(Saved entries)

*** Block opens ***

Lemma hash_one_call c data :
  length (buf c) = 64%nat -> blen data < 2 ^ 31 ->
  SHA_hash c data = Done (FIPS.sha1 data) /\ SHA256_hash c data = Done (FIPS.sha256 data).
Proof.
  intros Hb Hlt. destruct iv_u32 as [H1 H2].
  assert (Hj : mjoin [data] = data) by apply app_nil_r.
  split.
  - destruct (pieces_ok 5 SHA1_Transform FIPS.compress1 SHA_iv (drop 5 (state c)) (SHA_init c) [data]
      SHA1_Transform_FIPS eq_refl H1 Hb) as (c' & b & Hfin & _ & Ht); [rewrite Hj; lia|reflexivity|reflexivity|].
    rewrite Hj in Ht. unfold SHA_hash, SHA_final, SHA_update. cbn [foldl] in Hfin. rewrite Hfin. cbn [obind].
    unfold FIPS.sha1. by rewrite <- Ht.
  - destruct (pieces_ok 8 SHA256_Transform FIPS.compress256 SHA256_iv (drop 8 (state c)) (SHA256_init c) [data]
      SHA256_Transform_FIPS eq_refl H2 Hb) as (c' & b & Hfin & _ & Ht); [rewrite Hj; lia|reflexivity|reflexivity|].
    rewrite Hj in Ht. unfold SHA256_hash, SHA256_final, SHA256_update. cbn [foldl] in Hfin. rewrite Hfin. cbn [obind].
    unfold FIPS.sha256. by rewrite <- Ht.
Qed.

(**  The one-call functions compute the digests of FIPS 180, whatever the
    uninitialised context on the stack holds; they terminate. *)
Theorem SHA_hash_correct c data :
  length (buf c) = 64%nat -> blen data < 2 ^ 31 ->
  SHA_hash c data = Done (FIPS.sha1 data) /\ SHA256_hash c data = Done (FIPS.sha256 data).
Proof. apply hash_one_call. Qed.

(** ** Test vectors and witnesses *)
Module ShaWitnesses.
Definition abc : list byte := [Init.Byte.x61; Init.Byte.x62; Init.Byte.x63].
Definition junk : HASH_CTX := mk_ctx SHA256_VTAB 5 (replicate 64 Init.Byte.xaa) (replicate 8 1).

Definition number (r : outcome (list byte)) : Z :=
  match r with Done l => le_combine (rev l) | Crash _ => -1 end.

Example sha1_abc : number (SHA_hash junk abc) = 0xa9993e364706816aba3e25717850c26c9cd0d89d.
Proof. vm_compute. reflexivity. Qed.

Example sha256_abc : number (SHA256_hash junk abc) =
  0xba7816bf8f01cfea414140de5dae2223b00361a396177a9cb410ff61f20015ad.
Proof. vm_compute. reflexivity. Qed.

Lemma hash_incremental_witness :
  exists c' b, HASH_final (foldl HASH_update (HASH_init junk) [abc; []; abc]) = Done (c', b) /\
    take (HASH_size junk) b = digest_of (f junk) (mjoin [abc; []; abc]).
Proof.
  refine (hash_incremental junk [abc; []; abc] _ _); [reflexivity|].
  change (blen (mjoin [abc; []; abc])) with 6. lia.
Defined.

Lemma SHA_hash_correct_witness :
  SHA_hash junk abc = Done (FIPS.sha1 abc) /\ SHA256_hash junk abc = Done (FIPS.sha256 abc).
Proof.
  refine (SHA_hash_correct junk abc _ _); [reflexivity|]. change (blen abc) with 3. lia.
Defined.
End ShaWitnesses.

*** Block closes ***

• **Requirement**: Could you retype every line of the data exactly?

• **Answer for this exercise**:
Lemma hash_one_call c data :
  length (buf c) = 64%nat -> blen data < 2 ^ 31 ->
  SHA_hash c data = Done (FIPS.sha1 data) /\ SHA256_hash c data = Done (FIPS.sha256 data).
Proof.
  intros Hb Hlt. destruct iv_u32 as [H1 H2].
  assert (Hj : mjoin [data] = data) by apply app_nil_r.
  split.
  - destruct (pieces_ok 5 SHA1_Transform FIPS.compress1 SHA_iv (drop 5 (state c)) (SHA_init c) [data]
      SHA1_Transform_FIPS eq_refl H1 Hb) as (c' & b & Hfin & _ & Ht); [rewrite Hj; lia|reflexivity|reflexivity|].
    rewrite Hj in Ht. unfold SHA_hash, SHA_final, SHA_update. cbn [foldl] in Hfin. rewrite Hfin. cbn [obind].
    unfold FIPS.sha1. by rewrite <- Ht.
  - destruct (pieces_ok 8 SHA256_Transform FIPS.compress256 SHA256_iv (drop 8 (state c)) (SHA256_init c) [data]
      SHA256_Transform_FIPS eq_refl H2 Hb) as (c' & b & Hfin & _ & Ht); [rewrite Hj; lia|reflexivity|reflexivity|].
    rewrite Hj in Ht. unfold SHA256_hash, SHA256_final, SHA256_update. cbn [foldl] in Hfin. rewrite Hfin. cbn [obind].
    unfold FIPS.sha256. by rewrite <- Ht.
Qed.

(**  The one-call functions compute the digests of FIPS 180, whatever the
    uninitialised context on the stack holds; they terminate. *)
Theorem SHA_hash_correct c data :
  length (buf c) = 64%nat -> blen data < 2 ^ 31 ->
  SHA_hash c data = Done (FIPS.sha1 data) /\ SHA256_hash c data = Done (FIPS.sha256 data).
Proof. apply hash_one_call. Qed.

(** ** Test vectors and witnesses *)
Module ShaWitnesses.
Definition abc : list byte := [Init.Byte.x61; Init.Byte.x62; Init.Byte.x63].
Definition junk : HASH_CTX := mk_ctx SHA256_VTAB 5 (replicate 64 Init.Byte.xaa) (replicate 8 1).

Definition number (r : outcome (list byte)) : Z :=
  match r with Done l => le_combine (rev l) | Crash _ => -1 end.

Example sha1_abc : number (SHA_hash junk abc) = 0xa9993e364706816aba3e25717850c26c9cd0d89d.
Proof. vm_compute. reflexivity. Qed.

Example sha256_abc : number (SHA256_hash junk abc) =
  0xba7816bf8f01cfea414140de5dae2223b00361a396177a9cb410ff61f20015ad.
Proof. vm_compute. reflexivity. Qed.

Lemma hash_incremental_witness :
  exists c' b, HASH_final (foldl HASH_update (HASH_init junk) [abc; []; abc]) = Done (c', b) /\
    take (HASH_size junk) b = digest_of (f junk) (mjoin [abc; []; abc]).
Proof.
  refine (hash_incremental junk [abc; []; abc] _ _); [reflexivity|].
  change (blen (mjoin [abc; []; abc])) with 6. lia.
Defined.

Lemma SHA_hash_correct_witness :
  SHA_hash junk abc = Done (FIPS.sha1 abc) /\ SHA256_hash junk abc = Done (FIPS.sha256 abc).
Proof.
  refine (SHA_hash_correct junk abc _ _); [reflexivity|]. change (blen abc) with 3. lia.
Defined.
End ShaWitnesses.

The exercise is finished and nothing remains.